◆ What to produce
From the entries below, copy exactly the lines from the one that contains "Some response =>" through the one that contains "if truthy response", both included, and only those.

◆ Provided data
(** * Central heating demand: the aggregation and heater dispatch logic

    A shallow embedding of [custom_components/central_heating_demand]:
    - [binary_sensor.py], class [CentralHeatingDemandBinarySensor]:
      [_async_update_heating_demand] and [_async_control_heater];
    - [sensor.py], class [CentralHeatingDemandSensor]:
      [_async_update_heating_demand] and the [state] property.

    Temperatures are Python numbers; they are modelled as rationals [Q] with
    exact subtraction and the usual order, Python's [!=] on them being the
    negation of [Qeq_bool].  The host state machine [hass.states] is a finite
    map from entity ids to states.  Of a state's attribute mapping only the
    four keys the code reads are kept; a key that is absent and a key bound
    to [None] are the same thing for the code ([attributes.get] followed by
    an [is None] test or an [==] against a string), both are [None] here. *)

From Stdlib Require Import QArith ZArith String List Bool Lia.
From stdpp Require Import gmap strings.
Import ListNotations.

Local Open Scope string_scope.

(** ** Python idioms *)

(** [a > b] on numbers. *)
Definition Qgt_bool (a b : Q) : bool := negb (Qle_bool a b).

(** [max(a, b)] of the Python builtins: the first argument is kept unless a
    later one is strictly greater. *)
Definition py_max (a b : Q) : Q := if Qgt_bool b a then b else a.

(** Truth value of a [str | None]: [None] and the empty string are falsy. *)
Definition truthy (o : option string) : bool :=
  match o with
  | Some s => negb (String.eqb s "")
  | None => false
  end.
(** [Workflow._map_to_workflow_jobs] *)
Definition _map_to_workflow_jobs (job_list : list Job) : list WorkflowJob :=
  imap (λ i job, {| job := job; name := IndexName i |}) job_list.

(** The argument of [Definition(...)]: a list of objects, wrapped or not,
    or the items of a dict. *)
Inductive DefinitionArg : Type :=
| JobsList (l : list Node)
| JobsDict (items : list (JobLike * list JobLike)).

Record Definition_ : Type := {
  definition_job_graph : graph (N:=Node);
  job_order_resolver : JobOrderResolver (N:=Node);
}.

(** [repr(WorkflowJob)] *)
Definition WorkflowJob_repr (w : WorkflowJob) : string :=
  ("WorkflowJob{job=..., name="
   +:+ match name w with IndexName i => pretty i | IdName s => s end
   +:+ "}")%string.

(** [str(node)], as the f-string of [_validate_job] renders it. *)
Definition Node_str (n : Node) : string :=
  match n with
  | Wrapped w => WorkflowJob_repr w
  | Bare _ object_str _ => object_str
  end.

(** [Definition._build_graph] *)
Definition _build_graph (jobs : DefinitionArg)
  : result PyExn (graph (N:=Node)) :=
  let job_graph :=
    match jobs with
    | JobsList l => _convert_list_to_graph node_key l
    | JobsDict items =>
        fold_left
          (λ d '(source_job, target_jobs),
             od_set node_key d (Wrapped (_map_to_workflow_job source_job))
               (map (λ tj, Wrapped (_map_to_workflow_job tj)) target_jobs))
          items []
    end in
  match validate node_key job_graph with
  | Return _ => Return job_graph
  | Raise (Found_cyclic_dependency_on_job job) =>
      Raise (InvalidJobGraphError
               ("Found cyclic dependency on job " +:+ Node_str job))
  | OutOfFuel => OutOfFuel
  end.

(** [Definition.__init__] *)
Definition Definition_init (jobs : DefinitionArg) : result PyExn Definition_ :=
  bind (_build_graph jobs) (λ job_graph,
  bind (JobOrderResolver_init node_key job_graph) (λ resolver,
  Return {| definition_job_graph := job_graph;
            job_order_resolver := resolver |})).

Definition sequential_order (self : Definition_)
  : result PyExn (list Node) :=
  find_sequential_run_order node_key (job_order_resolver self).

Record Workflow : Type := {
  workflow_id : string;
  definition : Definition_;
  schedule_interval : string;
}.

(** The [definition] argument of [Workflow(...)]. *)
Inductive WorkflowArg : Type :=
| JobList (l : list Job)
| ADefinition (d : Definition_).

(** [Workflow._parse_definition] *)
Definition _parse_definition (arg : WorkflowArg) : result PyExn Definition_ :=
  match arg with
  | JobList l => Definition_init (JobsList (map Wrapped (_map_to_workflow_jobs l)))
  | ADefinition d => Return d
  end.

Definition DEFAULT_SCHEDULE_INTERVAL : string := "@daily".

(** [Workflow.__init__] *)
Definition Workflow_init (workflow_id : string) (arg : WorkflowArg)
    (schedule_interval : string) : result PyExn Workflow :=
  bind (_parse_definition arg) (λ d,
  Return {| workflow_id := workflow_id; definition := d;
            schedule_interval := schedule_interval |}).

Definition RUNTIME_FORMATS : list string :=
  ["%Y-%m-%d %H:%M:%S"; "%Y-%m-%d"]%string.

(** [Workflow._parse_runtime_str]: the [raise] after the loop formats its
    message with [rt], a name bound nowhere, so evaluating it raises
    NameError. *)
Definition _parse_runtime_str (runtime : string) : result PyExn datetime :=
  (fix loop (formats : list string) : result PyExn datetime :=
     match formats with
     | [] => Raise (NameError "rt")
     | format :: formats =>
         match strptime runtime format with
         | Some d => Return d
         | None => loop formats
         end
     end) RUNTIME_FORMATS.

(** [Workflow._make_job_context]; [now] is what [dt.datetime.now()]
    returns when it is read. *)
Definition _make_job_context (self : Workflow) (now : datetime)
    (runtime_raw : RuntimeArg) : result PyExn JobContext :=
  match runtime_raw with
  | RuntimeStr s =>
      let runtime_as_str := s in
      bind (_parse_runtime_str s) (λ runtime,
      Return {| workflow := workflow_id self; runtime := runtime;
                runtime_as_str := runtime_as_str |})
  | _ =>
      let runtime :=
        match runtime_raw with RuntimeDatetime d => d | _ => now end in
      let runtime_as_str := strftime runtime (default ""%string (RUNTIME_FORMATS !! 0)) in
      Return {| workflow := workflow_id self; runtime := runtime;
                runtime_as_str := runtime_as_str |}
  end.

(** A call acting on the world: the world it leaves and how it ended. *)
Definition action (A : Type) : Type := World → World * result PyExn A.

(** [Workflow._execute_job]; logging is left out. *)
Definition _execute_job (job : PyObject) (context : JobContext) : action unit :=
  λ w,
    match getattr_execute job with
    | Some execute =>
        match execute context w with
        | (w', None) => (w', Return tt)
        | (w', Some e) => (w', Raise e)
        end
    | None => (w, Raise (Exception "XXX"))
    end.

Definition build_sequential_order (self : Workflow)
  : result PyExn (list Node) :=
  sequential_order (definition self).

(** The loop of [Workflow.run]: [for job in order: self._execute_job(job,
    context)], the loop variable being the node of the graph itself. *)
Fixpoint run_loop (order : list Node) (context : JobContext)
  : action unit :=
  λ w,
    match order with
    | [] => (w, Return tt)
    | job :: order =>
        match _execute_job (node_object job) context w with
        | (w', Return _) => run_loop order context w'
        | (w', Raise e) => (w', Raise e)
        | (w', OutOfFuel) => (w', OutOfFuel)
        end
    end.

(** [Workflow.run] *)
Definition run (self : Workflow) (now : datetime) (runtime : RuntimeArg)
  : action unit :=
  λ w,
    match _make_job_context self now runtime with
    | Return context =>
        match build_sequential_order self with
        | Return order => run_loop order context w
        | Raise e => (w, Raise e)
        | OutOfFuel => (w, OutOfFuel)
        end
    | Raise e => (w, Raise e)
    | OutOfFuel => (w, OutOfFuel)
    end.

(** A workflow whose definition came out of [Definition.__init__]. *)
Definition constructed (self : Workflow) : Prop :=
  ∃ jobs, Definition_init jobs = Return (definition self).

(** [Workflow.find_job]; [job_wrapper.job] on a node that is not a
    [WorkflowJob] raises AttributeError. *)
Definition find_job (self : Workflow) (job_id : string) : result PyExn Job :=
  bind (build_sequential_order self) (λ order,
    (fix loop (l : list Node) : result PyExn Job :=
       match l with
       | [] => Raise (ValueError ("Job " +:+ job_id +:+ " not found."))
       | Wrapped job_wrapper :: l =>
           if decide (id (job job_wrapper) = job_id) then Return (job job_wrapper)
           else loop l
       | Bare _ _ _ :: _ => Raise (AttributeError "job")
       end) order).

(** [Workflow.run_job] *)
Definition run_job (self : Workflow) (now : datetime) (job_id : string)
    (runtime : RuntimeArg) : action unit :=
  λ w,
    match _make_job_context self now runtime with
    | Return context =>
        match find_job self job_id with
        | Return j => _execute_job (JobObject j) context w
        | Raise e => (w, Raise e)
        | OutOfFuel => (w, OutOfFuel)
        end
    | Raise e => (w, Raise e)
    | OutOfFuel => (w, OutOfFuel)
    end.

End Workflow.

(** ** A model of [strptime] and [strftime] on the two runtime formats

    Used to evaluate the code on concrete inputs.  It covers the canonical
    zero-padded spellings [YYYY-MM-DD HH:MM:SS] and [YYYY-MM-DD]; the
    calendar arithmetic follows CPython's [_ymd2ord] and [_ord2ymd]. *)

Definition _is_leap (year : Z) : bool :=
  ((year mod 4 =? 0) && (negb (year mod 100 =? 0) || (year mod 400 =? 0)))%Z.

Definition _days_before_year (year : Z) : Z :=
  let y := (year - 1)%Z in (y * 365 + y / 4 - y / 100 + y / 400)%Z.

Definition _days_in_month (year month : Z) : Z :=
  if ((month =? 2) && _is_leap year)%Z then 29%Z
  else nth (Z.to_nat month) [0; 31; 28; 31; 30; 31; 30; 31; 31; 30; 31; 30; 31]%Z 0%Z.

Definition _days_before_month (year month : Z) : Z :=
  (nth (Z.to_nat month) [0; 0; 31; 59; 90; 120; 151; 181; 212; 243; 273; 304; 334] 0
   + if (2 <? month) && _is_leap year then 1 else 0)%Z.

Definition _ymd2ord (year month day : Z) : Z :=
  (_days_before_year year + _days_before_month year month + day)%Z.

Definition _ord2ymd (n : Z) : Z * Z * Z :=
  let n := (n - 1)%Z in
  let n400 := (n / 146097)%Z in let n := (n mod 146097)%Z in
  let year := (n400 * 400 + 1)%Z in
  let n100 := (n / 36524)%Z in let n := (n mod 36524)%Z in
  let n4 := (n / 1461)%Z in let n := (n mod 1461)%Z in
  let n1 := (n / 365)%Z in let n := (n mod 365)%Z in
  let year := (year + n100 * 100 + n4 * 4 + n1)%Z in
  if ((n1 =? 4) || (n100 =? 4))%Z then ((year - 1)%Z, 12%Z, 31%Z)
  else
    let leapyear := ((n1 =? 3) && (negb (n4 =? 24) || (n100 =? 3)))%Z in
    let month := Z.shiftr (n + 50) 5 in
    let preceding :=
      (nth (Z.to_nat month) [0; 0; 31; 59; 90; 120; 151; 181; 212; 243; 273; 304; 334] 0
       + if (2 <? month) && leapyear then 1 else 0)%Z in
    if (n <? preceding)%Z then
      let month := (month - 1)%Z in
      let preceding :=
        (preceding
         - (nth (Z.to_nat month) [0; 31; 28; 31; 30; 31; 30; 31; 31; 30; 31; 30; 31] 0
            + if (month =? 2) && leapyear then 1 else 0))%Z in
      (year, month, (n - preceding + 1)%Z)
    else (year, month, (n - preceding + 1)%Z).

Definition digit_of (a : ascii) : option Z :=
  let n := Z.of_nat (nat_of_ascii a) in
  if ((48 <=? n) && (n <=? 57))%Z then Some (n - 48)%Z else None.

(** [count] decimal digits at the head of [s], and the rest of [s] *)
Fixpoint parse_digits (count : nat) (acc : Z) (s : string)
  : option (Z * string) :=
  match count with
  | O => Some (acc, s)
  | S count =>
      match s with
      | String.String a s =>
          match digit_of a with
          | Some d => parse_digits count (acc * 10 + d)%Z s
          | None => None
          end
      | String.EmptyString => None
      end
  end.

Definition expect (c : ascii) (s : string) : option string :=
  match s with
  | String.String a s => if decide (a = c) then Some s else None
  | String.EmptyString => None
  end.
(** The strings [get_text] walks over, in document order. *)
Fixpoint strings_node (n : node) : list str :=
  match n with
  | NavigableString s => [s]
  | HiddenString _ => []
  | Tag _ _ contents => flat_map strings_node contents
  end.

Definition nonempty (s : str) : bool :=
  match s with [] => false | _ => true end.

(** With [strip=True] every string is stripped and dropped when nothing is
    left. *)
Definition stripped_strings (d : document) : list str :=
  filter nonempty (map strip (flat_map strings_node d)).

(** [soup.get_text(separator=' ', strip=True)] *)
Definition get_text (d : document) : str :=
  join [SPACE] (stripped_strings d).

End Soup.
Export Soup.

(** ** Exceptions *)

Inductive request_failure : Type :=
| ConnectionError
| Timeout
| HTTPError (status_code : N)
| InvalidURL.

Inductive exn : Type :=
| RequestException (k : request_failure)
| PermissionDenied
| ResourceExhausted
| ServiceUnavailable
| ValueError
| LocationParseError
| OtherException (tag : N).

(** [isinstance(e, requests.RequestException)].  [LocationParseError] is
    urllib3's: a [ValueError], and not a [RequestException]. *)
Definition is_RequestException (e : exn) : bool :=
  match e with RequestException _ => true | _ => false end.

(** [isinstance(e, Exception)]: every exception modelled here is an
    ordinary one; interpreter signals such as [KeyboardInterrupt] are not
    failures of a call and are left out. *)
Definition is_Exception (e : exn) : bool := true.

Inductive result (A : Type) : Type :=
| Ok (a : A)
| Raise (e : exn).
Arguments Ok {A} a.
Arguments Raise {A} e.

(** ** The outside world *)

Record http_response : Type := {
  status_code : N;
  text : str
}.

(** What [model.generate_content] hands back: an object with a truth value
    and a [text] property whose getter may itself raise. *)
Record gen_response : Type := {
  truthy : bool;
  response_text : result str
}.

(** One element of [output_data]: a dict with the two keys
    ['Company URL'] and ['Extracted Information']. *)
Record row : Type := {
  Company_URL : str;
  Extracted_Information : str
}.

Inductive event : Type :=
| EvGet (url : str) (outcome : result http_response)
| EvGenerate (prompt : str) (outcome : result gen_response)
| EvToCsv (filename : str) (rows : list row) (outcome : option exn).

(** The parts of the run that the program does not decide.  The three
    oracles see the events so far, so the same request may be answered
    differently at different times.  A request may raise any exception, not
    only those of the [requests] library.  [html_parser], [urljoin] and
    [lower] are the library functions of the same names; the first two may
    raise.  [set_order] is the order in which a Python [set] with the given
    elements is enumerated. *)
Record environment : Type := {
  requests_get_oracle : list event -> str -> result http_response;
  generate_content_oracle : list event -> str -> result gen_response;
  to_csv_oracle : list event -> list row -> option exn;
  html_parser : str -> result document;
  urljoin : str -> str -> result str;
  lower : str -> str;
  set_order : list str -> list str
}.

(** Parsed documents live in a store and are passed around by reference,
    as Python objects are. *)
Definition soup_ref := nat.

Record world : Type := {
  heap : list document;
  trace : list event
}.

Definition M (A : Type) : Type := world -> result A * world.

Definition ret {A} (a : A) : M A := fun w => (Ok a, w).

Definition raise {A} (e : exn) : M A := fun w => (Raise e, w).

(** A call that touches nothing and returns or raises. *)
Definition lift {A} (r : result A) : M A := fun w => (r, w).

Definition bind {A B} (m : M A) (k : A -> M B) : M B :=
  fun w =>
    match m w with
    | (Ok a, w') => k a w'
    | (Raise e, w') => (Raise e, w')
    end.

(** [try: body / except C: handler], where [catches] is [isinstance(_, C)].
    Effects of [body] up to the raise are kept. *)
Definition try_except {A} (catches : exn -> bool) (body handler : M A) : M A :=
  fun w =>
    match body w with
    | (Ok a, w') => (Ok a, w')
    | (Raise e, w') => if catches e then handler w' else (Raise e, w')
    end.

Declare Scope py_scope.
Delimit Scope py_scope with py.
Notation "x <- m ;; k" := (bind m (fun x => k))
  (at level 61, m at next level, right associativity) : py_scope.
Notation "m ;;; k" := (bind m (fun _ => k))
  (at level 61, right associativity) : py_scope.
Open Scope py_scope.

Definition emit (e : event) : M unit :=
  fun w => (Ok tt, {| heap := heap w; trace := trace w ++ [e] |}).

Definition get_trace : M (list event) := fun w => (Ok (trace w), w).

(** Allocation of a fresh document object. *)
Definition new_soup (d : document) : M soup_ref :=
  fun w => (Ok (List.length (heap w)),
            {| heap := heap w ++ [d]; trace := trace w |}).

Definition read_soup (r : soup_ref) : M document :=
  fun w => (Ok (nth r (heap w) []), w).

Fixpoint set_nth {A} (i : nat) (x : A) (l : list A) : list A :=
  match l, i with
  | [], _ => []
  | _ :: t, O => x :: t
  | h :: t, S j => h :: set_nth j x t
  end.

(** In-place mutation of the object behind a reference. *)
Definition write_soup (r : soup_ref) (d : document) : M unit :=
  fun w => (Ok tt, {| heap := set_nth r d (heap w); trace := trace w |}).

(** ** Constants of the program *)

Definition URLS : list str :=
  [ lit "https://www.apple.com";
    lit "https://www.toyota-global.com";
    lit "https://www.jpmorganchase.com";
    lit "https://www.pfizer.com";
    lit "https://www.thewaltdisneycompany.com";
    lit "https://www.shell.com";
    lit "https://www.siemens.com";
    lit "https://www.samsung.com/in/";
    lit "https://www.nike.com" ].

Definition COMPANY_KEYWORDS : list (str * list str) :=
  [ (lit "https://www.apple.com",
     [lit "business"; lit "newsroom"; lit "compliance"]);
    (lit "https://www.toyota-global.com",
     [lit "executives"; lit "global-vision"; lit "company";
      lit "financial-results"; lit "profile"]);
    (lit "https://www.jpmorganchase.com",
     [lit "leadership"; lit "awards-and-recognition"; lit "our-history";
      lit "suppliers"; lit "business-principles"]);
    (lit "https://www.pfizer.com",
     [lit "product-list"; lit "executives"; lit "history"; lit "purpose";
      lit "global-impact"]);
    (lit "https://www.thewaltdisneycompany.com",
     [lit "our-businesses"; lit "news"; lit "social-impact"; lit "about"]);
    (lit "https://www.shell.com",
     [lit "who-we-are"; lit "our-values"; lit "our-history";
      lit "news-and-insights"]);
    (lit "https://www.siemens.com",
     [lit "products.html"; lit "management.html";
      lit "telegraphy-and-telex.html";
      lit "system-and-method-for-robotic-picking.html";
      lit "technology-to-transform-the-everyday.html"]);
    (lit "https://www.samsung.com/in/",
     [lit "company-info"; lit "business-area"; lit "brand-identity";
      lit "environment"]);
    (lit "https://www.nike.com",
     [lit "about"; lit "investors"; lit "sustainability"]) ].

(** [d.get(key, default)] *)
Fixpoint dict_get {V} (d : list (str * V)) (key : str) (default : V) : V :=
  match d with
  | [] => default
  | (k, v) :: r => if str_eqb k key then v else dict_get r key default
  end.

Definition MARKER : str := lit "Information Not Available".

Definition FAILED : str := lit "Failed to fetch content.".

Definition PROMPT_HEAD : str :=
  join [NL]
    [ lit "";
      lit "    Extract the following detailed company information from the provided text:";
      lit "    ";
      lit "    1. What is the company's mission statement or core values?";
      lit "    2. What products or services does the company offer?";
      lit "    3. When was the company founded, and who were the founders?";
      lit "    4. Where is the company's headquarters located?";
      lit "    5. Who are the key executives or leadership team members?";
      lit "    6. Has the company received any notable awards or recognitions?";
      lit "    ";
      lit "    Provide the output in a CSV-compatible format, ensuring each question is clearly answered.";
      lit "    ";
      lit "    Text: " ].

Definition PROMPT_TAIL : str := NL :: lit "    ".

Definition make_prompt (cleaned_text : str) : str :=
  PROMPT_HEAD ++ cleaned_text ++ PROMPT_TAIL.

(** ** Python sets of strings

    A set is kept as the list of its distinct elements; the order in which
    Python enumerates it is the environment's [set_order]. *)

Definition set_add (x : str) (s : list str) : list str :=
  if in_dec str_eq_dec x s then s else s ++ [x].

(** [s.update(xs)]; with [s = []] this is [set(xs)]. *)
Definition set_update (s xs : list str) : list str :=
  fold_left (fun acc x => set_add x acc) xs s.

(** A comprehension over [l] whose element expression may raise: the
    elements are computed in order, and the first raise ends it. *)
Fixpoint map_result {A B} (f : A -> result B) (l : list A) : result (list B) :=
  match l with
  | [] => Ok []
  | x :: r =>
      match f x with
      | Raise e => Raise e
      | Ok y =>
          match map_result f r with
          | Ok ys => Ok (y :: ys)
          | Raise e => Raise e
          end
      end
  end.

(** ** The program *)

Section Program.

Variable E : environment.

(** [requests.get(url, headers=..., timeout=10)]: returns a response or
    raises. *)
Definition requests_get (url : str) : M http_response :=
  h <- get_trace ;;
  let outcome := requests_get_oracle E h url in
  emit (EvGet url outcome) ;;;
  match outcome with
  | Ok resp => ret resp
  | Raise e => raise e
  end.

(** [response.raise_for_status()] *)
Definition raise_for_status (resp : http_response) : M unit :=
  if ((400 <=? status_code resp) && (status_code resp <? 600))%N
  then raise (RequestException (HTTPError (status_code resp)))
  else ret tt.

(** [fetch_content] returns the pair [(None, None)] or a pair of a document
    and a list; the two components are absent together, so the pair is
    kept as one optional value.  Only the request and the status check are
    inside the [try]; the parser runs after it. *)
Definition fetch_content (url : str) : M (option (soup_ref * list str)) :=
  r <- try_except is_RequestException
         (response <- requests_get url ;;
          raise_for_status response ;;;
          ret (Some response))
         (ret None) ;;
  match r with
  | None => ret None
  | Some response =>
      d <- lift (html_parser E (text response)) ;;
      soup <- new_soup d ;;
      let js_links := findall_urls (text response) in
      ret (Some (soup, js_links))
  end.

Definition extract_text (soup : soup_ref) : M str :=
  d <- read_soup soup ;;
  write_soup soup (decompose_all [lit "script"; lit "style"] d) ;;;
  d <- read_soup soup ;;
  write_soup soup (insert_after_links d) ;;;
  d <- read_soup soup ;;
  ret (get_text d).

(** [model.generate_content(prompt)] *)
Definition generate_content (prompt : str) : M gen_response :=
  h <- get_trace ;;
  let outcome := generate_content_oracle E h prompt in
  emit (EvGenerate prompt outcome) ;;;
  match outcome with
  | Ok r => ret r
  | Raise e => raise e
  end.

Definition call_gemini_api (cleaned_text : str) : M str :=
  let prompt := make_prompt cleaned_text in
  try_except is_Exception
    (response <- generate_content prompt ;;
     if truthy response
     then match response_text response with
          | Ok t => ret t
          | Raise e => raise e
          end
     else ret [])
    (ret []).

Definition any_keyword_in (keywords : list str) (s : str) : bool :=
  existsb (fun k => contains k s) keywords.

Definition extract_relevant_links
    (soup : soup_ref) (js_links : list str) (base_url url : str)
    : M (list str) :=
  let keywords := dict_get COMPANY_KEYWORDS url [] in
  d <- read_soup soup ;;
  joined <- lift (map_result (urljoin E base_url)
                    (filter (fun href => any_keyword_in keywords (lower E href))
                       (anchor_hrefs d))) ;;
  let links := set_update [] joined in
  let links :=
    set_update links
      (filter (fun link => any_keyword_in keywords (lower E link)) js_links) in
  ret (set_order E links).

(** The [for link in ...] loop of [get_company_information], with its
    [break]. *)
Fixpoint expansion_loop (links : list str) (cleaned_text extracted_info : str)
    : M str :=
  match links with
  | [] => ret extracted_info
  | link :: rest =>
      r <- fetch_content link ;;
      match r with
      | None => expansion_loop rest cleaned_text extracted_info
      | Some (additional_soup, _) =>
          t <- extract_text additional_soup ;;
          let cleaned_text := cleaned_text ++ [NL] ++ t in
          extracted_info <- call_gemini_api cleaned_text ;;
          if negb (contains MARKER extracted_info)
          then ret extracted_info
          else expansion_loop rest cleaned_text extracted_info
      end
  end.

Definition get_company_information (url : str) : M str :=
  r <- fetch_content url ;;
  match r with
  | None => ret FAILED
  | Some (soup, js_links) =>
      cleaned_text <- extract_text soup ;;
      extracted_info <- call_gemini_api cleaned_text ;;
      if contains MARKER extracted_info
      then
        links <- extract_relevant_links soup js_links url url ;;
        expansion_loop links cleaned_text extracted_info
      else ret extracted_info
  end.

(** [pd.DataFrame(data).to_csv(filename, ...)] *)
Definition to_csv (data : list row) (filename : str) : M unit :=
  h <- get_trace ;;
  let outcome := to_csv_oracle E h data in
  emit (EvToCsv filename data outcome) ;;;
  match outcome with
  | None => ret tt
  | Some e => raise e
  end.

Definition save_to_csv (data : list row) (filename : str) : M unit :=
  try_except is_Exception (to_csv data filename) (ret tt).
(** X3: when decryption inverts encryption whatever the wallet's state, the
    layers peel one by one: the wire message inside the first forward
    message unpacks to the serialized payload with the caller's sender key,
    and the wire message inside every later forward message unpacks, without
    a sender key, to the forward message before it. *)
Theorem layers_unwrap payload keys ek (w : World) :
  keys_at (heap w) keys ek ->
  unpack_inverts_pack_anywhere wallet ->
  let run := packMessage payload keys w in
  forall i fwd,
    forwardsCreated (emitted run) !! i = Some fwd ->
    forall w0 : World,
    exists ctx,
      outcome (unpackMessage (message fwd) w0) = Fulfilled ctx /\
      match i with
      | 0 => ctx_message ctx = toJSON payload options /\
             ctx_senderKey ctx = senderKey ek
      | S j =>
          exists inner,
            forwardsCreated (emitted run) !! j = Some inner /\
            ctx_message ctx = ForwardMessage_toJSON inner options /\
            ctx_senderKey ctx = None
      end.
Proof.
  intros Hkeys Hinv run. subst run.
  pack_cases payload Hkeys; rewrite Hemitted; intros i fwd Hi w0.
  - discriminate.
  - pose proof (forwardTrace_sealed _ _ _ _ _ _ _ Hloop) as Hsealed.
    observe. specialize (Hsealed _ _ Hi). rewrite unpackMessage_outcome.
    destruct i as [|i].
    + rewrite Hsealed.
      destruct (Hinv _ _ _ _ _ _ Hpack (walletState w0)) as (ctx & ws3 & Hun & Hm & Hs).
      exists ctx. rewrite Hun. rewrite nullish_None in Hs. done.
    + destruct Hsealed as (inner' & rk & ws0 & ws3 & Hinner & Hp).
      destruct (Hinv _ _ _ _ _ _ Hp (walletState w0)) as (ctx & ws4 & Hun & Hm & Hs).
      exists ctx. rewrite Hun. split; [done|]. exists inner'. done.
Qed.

◆ Response to this task
  | Some response =>
      d <- lift (html_parser E (text response)) ;;
      soup <- new_soup d ;;
      let js_links := findall_urls (text response) in
      ret (Some (soup, js_links))
  end.

Definition extract_text (soup : soup_ref) : M str :=
  d <- read_soup soup ;;
  write_soup soup (decompose_all [lit "script"; lit "style"] d) ;;;
  d <- read_soup soup ;;
  write_soup soup (insert_after_links d) ;;;
  d <- read_soup soup ;;
  ret (get_text d).

(** [model.generate_content(prompt)] *)
Definition generate_content (prompt : str) : M gen_response :=
  h <- get_trace ;;
  let outcome := generate_content_oracle E h prompt in
  emit (EvGenerate prompt outcome) ;;;
  match outcome with
  | Ok r => ret r
  | Raise e => raise e
  end.

Definition call_gemini_api (cleaned_text : str) : M str :=
  let prompt := make_prompt cleaned_text in
  try_except is_Exception
    (response <- generate_content prompt ;;
     if truthy response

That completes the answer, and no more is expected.